### TASK GOAL
Where the line with "tag INFO [summary_line" appears below, start writing out lines exactly, and finish with the line with "assert (read_message rt", which is included; write out nothing else.

### Dataset entries
Content starts
Lemma decode_failure_is_logged_and_survived_witness :
  let rt := sample_runtime undecodable_tree None in
  let args := mkArgs None true None (lit "UTF-8") false in
  let w1 := mkWorld (startup_log rt) [] None in
  let e := UnicodeDecodeError_ascii 227 0 in
  sys_info_available (rt_sys rt)
  ∧ read_message rt args sample_stdin w1
    = (inr undecodable_tree, (read_message rt args sample_stdin w1).2)
  ∧ (dump_email_header_to_logger undecodable_tree INFO [] empty_world).1 = inr ()
  ∧ decode_fails rt INFO undecodable_tree (lit "0") [] (lit "  ")
      (plain_info [] "text/plain" None) (lit "0-2") (lit "  ") e
  ∧ ∃ rendered,
      capture_mail rt args sample_stdin empty_world
      = (inr 1,
         mkWorld (w_log (read_message rt args sample_stdin w1).2 ++ rendered
                  ++ tag INFO [summary_line (plain_info [] "text/plain" None)
                                 (lit "0-2") (lit "  ")]
                  ++ (ERROR, lit "Exception raised during handling stdin ("
                             ++ exn_class e ++ lit ", " ++ exn_msg e)
                     :: tag ERROR (split_nl (rstrip (rt_format_exc rt e)))
                  ++ [])
                 [lit "5.999.999 Testing Error Message" ++ [LF]] None).
Proof.
  intros rt args w1 e.
  assert (read_message rt args sample_stdin w1
          = (inr undecodable_tree, (read_message rt args sample_stdin w1).2)) as Hread.
  { vm_compute. reflexivity. }
  split; [exact sample_sys_available|]. split; [exact Hread|].
  split; [vm_compute; reflexivity|]. split; [exact undecodable_tree_fails|].
  exact (decode_failure_is_logged_and_survived rt args sample_stdin empty_world
           undecodable_tree _ _ _ _ e sample_sys_available Hread eq_refl
           undecodable_tree_fails).
Defined.

(** C6 as stated: no error record names the failing part.  The part [0-2]
    does not decode; the error records are the summary with the class and
    the text of the exception and the lines of the traceback, none of
    which holds the label, and they are the same records when the part
    that fails is [0-1]. *)
Lemma error_record_names_no_part_counterexample :
  let args := mkArgs None true None (lit "UTF-8") false in
  let run msg := (capture_mail (sample_runtime msg None) args sample_stdin
                    empty_world).2 in
  error_records (run undecodable_tree)
  = [lit "Exception raised during handling stdin (UnicodeDecodeError, 'ascii' codec can't decode byte 0xe3 in position 0: ordinal not in range(128)";
     lit "Traceback (most recent call last):";
     lit "  File " ++ [QUOTE] ++ lit "capture_mail.py" ++ [QUOTE]
       ++ lit ", line 208, in capture_mail";
     lit "    dump_email_to_logger(msg, logger, log_level=INFO)";
     lit "UnicodeDecodeError: 'ascii' codec can't decode byte 0xe3 in position 0: ordinal not in range(128)"]
  ∧ forallb (λ r, negb (occurs_in (lit "0-2") r)) (error_records (run undecodable_tree))
    = true
  ∧ error_records (run undecodable_first) = error_records (run undecodable_tree)
  ∧ ((INFO, summary_line (plain_info [] "text/plain" None) (lit "0-2") (lit "  "))
     ∈ w_log (run undecodable_tree))
  ∧ ((INFO, summary_line (plain_info [] "text/plain" None) (lit "0-3") (lit "  "))
     ∉ w_log (run undecodable_tree)).
Proof.
  intros args run. split; [vm_compute; reflexivity|].
  split; [vm_compute; reflexivity|]. split; [vm_compute; reflexivity|].
  split; apply (bool_decide_unpack _); vm_compute; exact I.
Qed.

(** ** Groups of several values *)

Lemma for_enumerate_cons {A} (body : nat → A → M ()) k x l :
  for_enumerate body k (x :: l) = (body k x;; for_enumerate body (S k) l).
Proof. reflexivity. Qed.

Lemma format_go_brace_free prefix t k args :
  brace_free prefix →
  format_go (prefix ++ t) None k args
  = (r ← format_go t None k args; mret (prefix ++ r)).
Proof.
  induction 1 as [|c prefix [Hopen Hclose] _ IH]; simpl.
  - by destruct (format_go t None k args).
  - apply N.eqb_neq in Hopen, Hclose. rewrite Hopen, Hclose, IH.
    by destruct (format_go t None k args).
Qed.

Lemma str_of_nat_digit w : w < 10 → str_of_nat w = [N.of_nat (48 + w)].
Proof. intros H. do 10 (destruct w as [|w]; [reflexivity|]). lia. Qed.

Lemma format_row_template prefix w :
  py_format (lit "{}- {{:{}<}}: {{}}") [FStr prefix; FInt w]
  = inr (prefix ++ lit "- {:" ++ str_of_nat w ++ lit "<}: {}").
Proof. format_eval. Qed.

(** The digit in front of [<] is read as the fill character, so the
    index is not padded. *)
Lemma format_row prefix w i line :
  brace_free prefix → w < 10 →
  py_format (prefix ++ lit "- {:" ++ str_of_nat w ++ lit "<}: {}") [FInt i; FStr line]
  = inr (prefix ++ lit "- " ++ str_of_nat i ++ lit ": " ++ line).
Proof.
  intros Hp Hw. unfold py_format. rewrite format_go_brace_free by done.
  rewrite (str_of_nat_digit w Hw).
  do 10 (destruct w as [|w];
         [set (t := lit "- {:" ++ _ ++ lit "<}: {}"); vm_compute in t; subst t;
          cbv -[app str_of_nat]; rewrite ?app_nil_r; reflexivity|]).
  lia.
Qed.

Lemma format_next_template prefix marks :
  py_format (lit "{}. {} {{}}") [FStr prefix; FStr marks]
  = inr (prefix ++ lit ". " ++ marks ++ lit " {}").
Proof. format_eval. Qed.

Lemma format_next prefix n line :
  brace_free prefix →
  py_format (prefix ++ lit ". " ++ repeat_char 62%N n ++ lit " {}") [FStr line]
  = inr (prefix ++ lit ". " ++ repeat_char 62%N n ++ lit " " ++ line).
Proof.
  intros Hp. unfold py_format.
  replace (prefix ++ lit ". " ++ repeat_char 62%N n ++ lit " {}")
    with ((prefix ++ lit ". " ++ repeat_char 62%N n ++ lit " ") ++ lit "{}")
    by (by rewrite <- !app_assoc).
  rewrite format_go_brace_free.
  - cbv -[app repeat_char]. by rewrite app_nil_r, <- !app_assoc.
  - unfold brace_free in *. rewrite !Forall_app. repeat split; [done|..].
    + by repeat constructor.
    + unfold repeat_char. apply Forall_replicate. by split.
    + by repeat constructor.
Qed.

Section Groups.
Variables (level : Level) (prefix : str) (width : nat).
Hypothesis prefix_brace_free : brace_free prefix.
Hypothesis width_one_digit : width < 10.

Lemma writes_next_rows i more : ∀ j,
  writes (dump_rows level prefix width i (S j) more) (inr ())
    (tag level ((λ line, prefix ++ lit ". " ++ repeat_char 62%N (width + 1)
                         ++ lit " " ++ rstrip line) <$> more)).
Proof using All.
  unfold dump_rows. induction more as [|line more IH]; intros j.
  - apply writes_ret.
  - rewrite for_enumerate_cons, fmap_cons, tag_cons. cbn [Nat.eqb].
    rewrite format_next_template.
    apply (writes_bind _ _ () [_]); [|apply IH].
    eapply (writes_bind _ _ _ [] _ [_]); [apply writes_lift|].
    by apply writes_logt, format_next.
Qed.

Lemma writes_rows i v :
  writes (dump_rows level prefix width i 0 (split_nl v)) (inr ()) (tag level (group_rows prefix width i v)).
Proof using All.
  unfold group_rows. destruct (split_nl v) as [|first more].
  - apply writes_ret.
  - unfold dump_rows at 1. rewrite for_enumerate_cons, tag_cons. cbn [Nat.eqb].
    rewrite format_row_template.
    apply (writes_bind _ _ () [_]); [|apply writes_next_rows].
    eapply (writes_bind _ _ _ [] _ [_]); [apply writes_lift|].
    by apply writes_logt, format_row.
Qed.

Lemma writes_group_values lst : ∀ k,
  writes (for_enumerate (λ i elem, dump_rows level prefix width i 0 (split_nl elem)) k lst) (inr ())
    (tag level (concat (imap (λ i v, group_rows prefix width (k + i) v) lst))).
Proof using All.
  induction lst as [|v lst IH]; intros k.
  - apply writes_ret.
  - rewrite for_enumerate_cons, imap_cons, concat_cons, tag_app, Nat.add_0_r.
    apply (writes_bind _ _ ()); [apply writes_rows|].
    erewrite (imap_ext _ (λ i v, group_rows prefix width (S k + i) v)); [apply IH|].
    intros i x _. simpl. f_equal. lia.
Qed.
End Groups.

Lemma split_nl_single v : LF ∉ v → split_nl v = [v].
Proof.
  induction v as [|c v IH]; intros H; simpl; [done|].
  rewrite not_elem_of_cons in H. destruct H as [Hc Hv].
  destruct (N.eqb_spec c LF) as [->|_]; [done|]. by rewrite IH.
Qed.

(** A group of several values, value by value. *)
Lemma writes_header_group_rows level prefix key lst :
  brace_free prefix →
  1 < length lst →
  length (str_of_nat (length lst - 1)) < 10 →
  writes (dump_header_group level prefix key lst) (inr ())
    (tag level
       ((prefix ++ lit "- " ++ key ++ lit " (" ++ str_of_nat (length lst)
         ++ lit " items):")
        :: concat (imap (λ i v, group_rows prefix
                                  (length (str_of_nat (length lst - 1))) i v) lst))).
Proof.
  intros Hp Hlen Hw. unfold dump_header_group.
  apply Nat.ltb_lt in Hlen. rewrite Hlen. rewrite tag_cons.
  apply (writes_bind _ _ () [_]); [apply writes_logt, format_group_head|].
  by apply (writes_group_values level prefix _ Hp Hw lst 0).
Qed.

Lemma concat_imap_singleton {A B} (g : nat → A → B) l :
  concat (imap (λ i x, [g i x]) l) = imap g l.
Proof.
  revert g. induction l as [|x l IH]; intros g; [done|].
  rewrite !imap_cons, concat_cons. simpl. f_equal. apply (IH (g ∘ S)).
Qed.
Content ends
### WRITTEN ANSWER
                  ++ tag INFO [summary_line (plain_info [] "text/plain" None)
                                 (lit "0-2") (lit "  ")]
                  ++ (ERROR, lit "Exception raised during handling stdin ("
                             ++ exn_class e ++ lit ", " ++ exn_msg e)
                     :: tag ERROR (split_nl (rstrip (rt_format_exc rt e)))
                  ++ [])
                 [lit "5.999.999 Testing Error Message" ++ [LF]] None).
Proof.
  intros rt args w1 e.
  assert (read_message rt args sample_stdin w1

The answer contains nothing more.